Fig. 2. NKX2-3 and COUP-TFII heterodimerize via the tinman (TN) domain to activate MAdCAM1.

A Sequence of wildtype and mutant CE probes for EMSA. B EMSA showing migration of recombinant NKX2-3 and COUP-TFII bound to the CE probe (left) and to CE_ΔC_A probe that lacks the COUP-TFII “A” site (right). Co-incubation of NKX2-3 and COUP-TFII yields a distinct band (blue arrows) reflecting an NKX2-3:COUP-TFII DNA complex that is supershifted by anti-NKX2-3 antibody but not by control antibody. C EMSA of protein complexes formed by incubation of the indicated TFs with a mutant CE probe lacking the NKX2-3 and the COUP-TFII “A” binding sites (CE_ΔN_ΔC_A).

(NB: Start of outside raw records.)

(* ===== verification/ContainerListRefine.v ===== *)
(** The list package against its specification on sequences. *)
From Stdlib Require Import ZArith Lia.
From stdpp Require Import base tactics numbers list list_numbers option fin_maps gmap.
From S2P Require Import Prelude ContainerList ContainerListSpec.
Open Scope Z_scope.

Section spec.
  Context {T : Type}.

(** ** Specification: each list is its sequence of elements, node id and value cell of each,
    with the id the next element gets *)

Record AWorld := mkAWorld { alists : gmap Z (list (Z * Z) * Z); acells : gmap Z T; aloc : Z }.
Implicit Types a : AWorld.

(** The sequence before element [id], its cell, and the sequence after it. *)
Fixpoint cut (id : Z) (els : list (Z * Z)) : option (list (Z * Z) * Z * list (Z * Z)) :=
  match els with
  | [] => None
  | (k, c) :: els =>
      if decide (k = id) then Some ([], c, els)
      else '(p, d, q) ← cut id els; Some ((k, c) :: p, d, q)
  end.

(** Cutting at a handle, which has to belong to list [l]. *)
Definition held (l : Z) (e : Element) (els : list (Z * Z)) : option (list (Z * Z) * Z * list (Z * Z)) :=
  if decide (e_list e = l) then cut (e_id e) els else None.

Definition a_set a (l : Z) (al : list (Z * Z) * Z) : AWorld := mkAWorld (<[l := al]> (alists a)) (acells a) (aloc a).
Definition a_elems a (l : Z) : list (Z * Z) := default [] (fst <$> alists a !! l).
Definition a_next a (l : Z) : Z := default 1 (snd <$> alists a !! l).
Definition a_values a (l : Z) : list T := omap (fun x => acells a !! x.2) (a_elems a l).

(** A new element between [p] and [q]. *)
Definition a_put a (l : Z) (v : T) (p q : list (Z * Z)) : AWorld * Element :=
  let a' := a_set a l (p ++ (a_next a l, aloc a) :: q, a_next a l + 1) in
  (mkAWorld (alists a') (<[aloc a := v]> (acells a)) (aloc a + 1), mkElement l (a_next a l) (aloc a)).

Inductive op :=
| ONew
| OInit (l : Z)
| ODrop (l : Z)
| OPushFront (l : Z) (v : T)
| OPushBack (l : Z) (v : T)
| OInsertBefore (l : Z) (v : T) (mark : Element)
| OInsertAfter (l : Z) (v : T) (mark : Element)
| ORemove (l : Z) (e : Element)
| OMoveToFront (l : Z) (e : Element)
| OMoveToBack (l : Z) (e : Element)
| OMoveBefore (l : Z) (e mark : Element)
| OMoveAfter (l : Z) (e mark : Element)
| OPushBackList (l other : Z)
| OPushFrontList (l other : Z)
| OSetValue (e : Element) (v : T).

Inductive res := RUnit | RList (l : Z) | RElem (e : option Element) | RVal (v : option T).

(** The program: one call. *)
Definition exec (w : World (T := T)) (o : op) : option (World * res) :=
  match o with
  | ONew => let '(w, l) := New w in Some (w, RList l)
  | OInit l => Some (Init w l, RUnit)
  | ODrop l => Some (drop_list w l, RUnit)
  | OPushFront l v => '(w, e) ← PushFront w l v; Some (w, RElem (Some e))
  | OPushBack l v => '(w, e) ← PushBack w l v; Some (w, RElem (Some e))
  | OInsertBefore l v mark => '(w, e) ← InsertBefore w l v mark; Some (w, RElem e)
  | OInsertAfter l v mark => '(w, e) ← InsertAfter w l v mark; Some (w, RElem e)
  | ORemove l e => '(w, v) ← Remove w l e; Some (w, RVal (Some v))
  | OMoveToFront l e => w ← MoveToFront w l e; Some (w, RUnit)
  | OMoveToBack l e => w ← MoveToBack w l e; Some (w, RUnit)
  | OMoveBefore l e mark => w ← MoveBefore w l e mark; Some (w, RUnit)
  | OMoveAfter l e mark => w ← MoveAfter w l e mark; Some (w, RUnit)
  | OPushBackList l other => w ← PushBackList w l other; Some (w, RUnit)
  | OPushFrontList l other => w ← PushFrontList w l other; Some (w, RUnit)
  | OSetValue e v => Some (SetValue w e v, RUnit)
  end.

(** The sequence with element [e] put elsewhere: [place] gives the two parts of the others it
    goes between. *)
Definition a_move a (l : Z) (e : Element) (place : list (Z * Z) -> option (list (Z * Z) * list (Z * Z))) : AWorld :=
  match held l e (a_elems a l) with
  | Some (p, c, q) =>
      match place (p ++ q) with
      | Some (p', q') => a_set a l (p' ++ (e_id e, c) :: q', a_next a l)
      | None => a
      end
  | None => a
  end.

Definition before_mark (l : Z) (mark : Element) (els : list (Z * Z)) : option (list (Z * Z) * list (Z * Z)) :=
  '(p, c, q) ← held l mark els; Some (p, (e_id mark, c) :: q).
Definition after_mark (l : Z) (mark : Element) (els : list (Z * Z)) : option (list (Z * Z) * list (Z * Z)) :=
  '(p, c, q) ← held l mark els; Some (p ++ [(e_id mark, c)], q).

Definition a_insert a (l : Z) (v : T) (place : option (list (Z * Z) * list (Z * Z))) : AWorld * res :=
  match place with
  | Some (p, q) => let '(a, e) := a_put a l v p q in (a, RElem (Some e))
  | None => (a, RElem None)
  end.

(** The specification: one call. *)
Definition spec a (o : op) : AWorld * res :=
  match o with
  | ONew => (mkAWorld (<[aloc a := ([], 1)]> (alists a)) (acells a) (aloc a + 1), RList (aloc a))
  | OInit l => (a_set a l ([], 1), RUnit)
  | ODrop l => (mkAWorld (delete l (alists a)) (acells a) (aloc a), RUnit)
  | OPushFront l v => a_insert a l v (Some ([], a_elems a l))
  | OPushBack l v => a_insert a l v (Some (a_elems a l, []))
  | OInsertBefore l v mark => a_insert a l v (before_mark l mark (a_elems a l))
  | OInsertAfter l v mark => a_insert a l v (after_mark l mark (a_elems a l))
  | ORemove l e =>
      (match held l e (a_elems a l) with Some (p, _, q) => a_set a l (p ++ q, a_next a l) | None => a end, RVal (acells a !! e_value e))
  | OMoveToFront l e => (a_move a l e (fun els => Some ([], els)), RUnit)
  | OMoveToBack l e => (a_move a l e (fun els => Some (els, [])), RUnit)
  | OMoveBefore l e mark => (a_move a l e (before_mark l mark), RUnit)
  | OMoveAfter l e mark => (a_move a l e (after_mark l mark), RUnit)
  | OPushBackList l other => (foldl (fun a v => (a_put a l v (a_elems a l) []).1) a (a_values a other), RUnit)
  | OPushFrontList l other => (foldl (fun a v => (a_put a l v [] (a_elems a l)).1) a (reverse (a_values a other)), RUnit)
  | OSetValue e v => (mkAWorld (alists a) (<[e_value e := v]> (acells a)) (aloc a), RUnit)
  end.

(** ** The program's state and the specification's *)

Record rep (w : World (T := T)) a : Prop := {
  rp_lists : forall l, option_Forall2 (fun s al => ring s al.1 /\ next_id s = al.2) (lists w !! l) (alists a !! l);
  rp_cells : cells w = acells a;
  rp_loc : next_loc w = aloc a;
  rp_alloc : forall l al k c, alists a !! l = Some al -> (k, c) ∈ al.1 -> is_Some (acells a !! c);
  rp_fresh : forall c, is_Some (acells a !! c) -> c < aloc a;
  rp_fresh_list : forall l, is_Some (alists a !! l) -> l < aloc a
}.

(** A handle as the operations return them. *)
Definition handle_ok a (e : Element) : Prop := 1 <= e_id e /\ is_Some (acells a !! e_value e).

(** What a call needs: live lists, real handles, and ids left for the new elements. *)
Definition op_ok a (o : op) : Prop :=
  let live l := is_Some (alists a !! l) in
  let room l k := a_next a l + k < 2 ^ 64 in
  match o with
  | ONew | ODrop _ => True
  | OInit l => live l
  | OPushFront l _ | OPushBack l _ => live l /\ room l 1
  | OInsertBefore l _ mark | OInsertAfter l _ mark => live l /\ room l 1 /\ handle_ok a mark
  | ORemove l e | OMoveToFront l e | OMoveToBack l e => live l /\ handle_ok a e
  | OMoveBefore l e mark | OMoveAfter l e mark => live l /\ handle_ok a e /\ handle_ok a mark
  | OPushBackList l other | OPushFrontList l other => live l /\ live other /\ room l (zlen (a_elems a other))
  | OSetValue e _ => handle_ok a e
  end.
End spec.
Arguments op : clear implicits.
Arguments AWorld : clear implicits.
Arguments res : clear implicits.

(** ** Cutting *)

Lemma cut_Some id els p c q : cut id els = Some (p, c, q) -> els = p ++ (id, c) :: q.
Proof.
  revert p. induction els as [|[k d] els IH]; intros p H; cbn in H; [done|]. case_decide as E; [subst; by simplify_eq|].
  destruct (cut id els) as [[[p' d'] q']|] eqn:Ec; [|done]. cbn in H. simplify_eq. cbn. f_equal. by apply IH.
Qed.

Lemma cut_None id els : cut id els = None <-> id ∉ els.*1.
Proof.
  induction els as [|[k d] els IH]; cbn; [set_solver|]. case_decide as E; [subst; set_solver|]. rewrite elem_of_cons.
  destruct (cut id els) as [[[p' d'] q']|]; cbn.
  - split; [done|]. intros H. assert (id ∉ els.*1) as Hn by tauto. by apply IH in Hn.
  - split; [|done]. intros _. destruct IH as [IH _]. specialize (IH eq_refl). intros [Hk|H]; [by subst|done].
Qed.

Lemma cut_mid id c p q : id ∉ p.*1 -> cut id (p ++ (id, c) :: q) = Some (p, c, q).
Proof.
  induction p as [|[k d] p IH]; cbn; [by rewrite decide_True|]. intros H. rewrite elem_of_cons in H. rewrite decide_False by (intros ->; tauto).
  rewrite IH by tauto. done.
Qed.

Section refine.
  Context {T : Type}.
  Implicit Types (w : World (T := T)) (a : AWorld T).

Lemma rep_live w a l els nx : rep w a -> alists a !! l = Some (els, nx) ->
  exists s, lists w !! l = Some s /\ ring s els /\ next_id s = nx.
Proof.
  intros Hr Hl. pose proof (rp_lists _ _ Hr l) as H. rewrite Hl in H. inversion H as [s al [H1 H2] Es|]. by exists s.
Qed.

Lemma rep_set w a l s els nx nx' els0 : rep w a -> alists a !! l = Some (els0, nx') -> ring s els -> next_id s = nx ->
  (forall k c, (k, c) ∈ els -> is_Some (acells a !! c)) -> rep (set_list w l s) (a_set a l (els, nx)).
Proof.
  intros Hr Hl Hs Hn Hc. split; cbn; try apply Hr.
  - intros l'. destruct (decide (l' = l)) as [->|]; [rewrite !lookup_insert_eq; by constructor|rewrite !lookup_insert_ne by done; apply Hr].
  - intros l' al k c Hl'. destruct (decide (l' = l)) as [->|].
    + rewrite lookup_insert_eq in Hl'. simplify_eq. apply Hc.
    + rewrite lookup_insert_ne in Hl' by done. by apply (rp_alloc _ _ Hr l').
  - intros l' Hl'. destruct (decide (l' = l)) as [->|]; [apply (rp_fresh_list _ _ Hr); by eexists|]. rewrite lookup_insert_ne in Hl' by done. by apply (rp_fresh_list _ _ Hr).
Qed.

The probe binds COUP-TFII (lane 7) and not NKX2-3 (lane 2), but seeds a COUP-TFII:NKX2-3:DNA complex (blue arrow) when co-incubated with both TFs. The heterodimer-DNA complex is supershifted by anti-NKX2-3 antibody (red star). NKX2-3^ΔTN failed to heterodimerize with COUP-TFII (lane 6). D Disruption of the NKX2-3:COUP-TFII heterodimer-DNA complex by a competing NKX2-3 TN domain peptide (WT) or by a scrambled peptide (SP). Data are expressed as percent of probe bound by NKX2-3:COUP-TFII heterodimer. E Madcam1 expression in TNFα-treated DN-MAML bEnd.3 cells stably overexpressing Nkx2-3 or the Nkx2-3 TN domain, as evaluated by real-time PCR. Values are mean ± SEM of three biological replicates. Two tailed t-test, paired. **: p value < 0.01. F Proximity ligation assay of NKX2-3 and COUP-TFII in TNFα-treated DN-MAML bEnd.3 cells stained for MAdCAM1 (blue) and ERG (green), with the proximity ligation signal shown in red. Inset shows a negative control with isotype-matched primary antibodies. Scale bar: 20$\mu$m.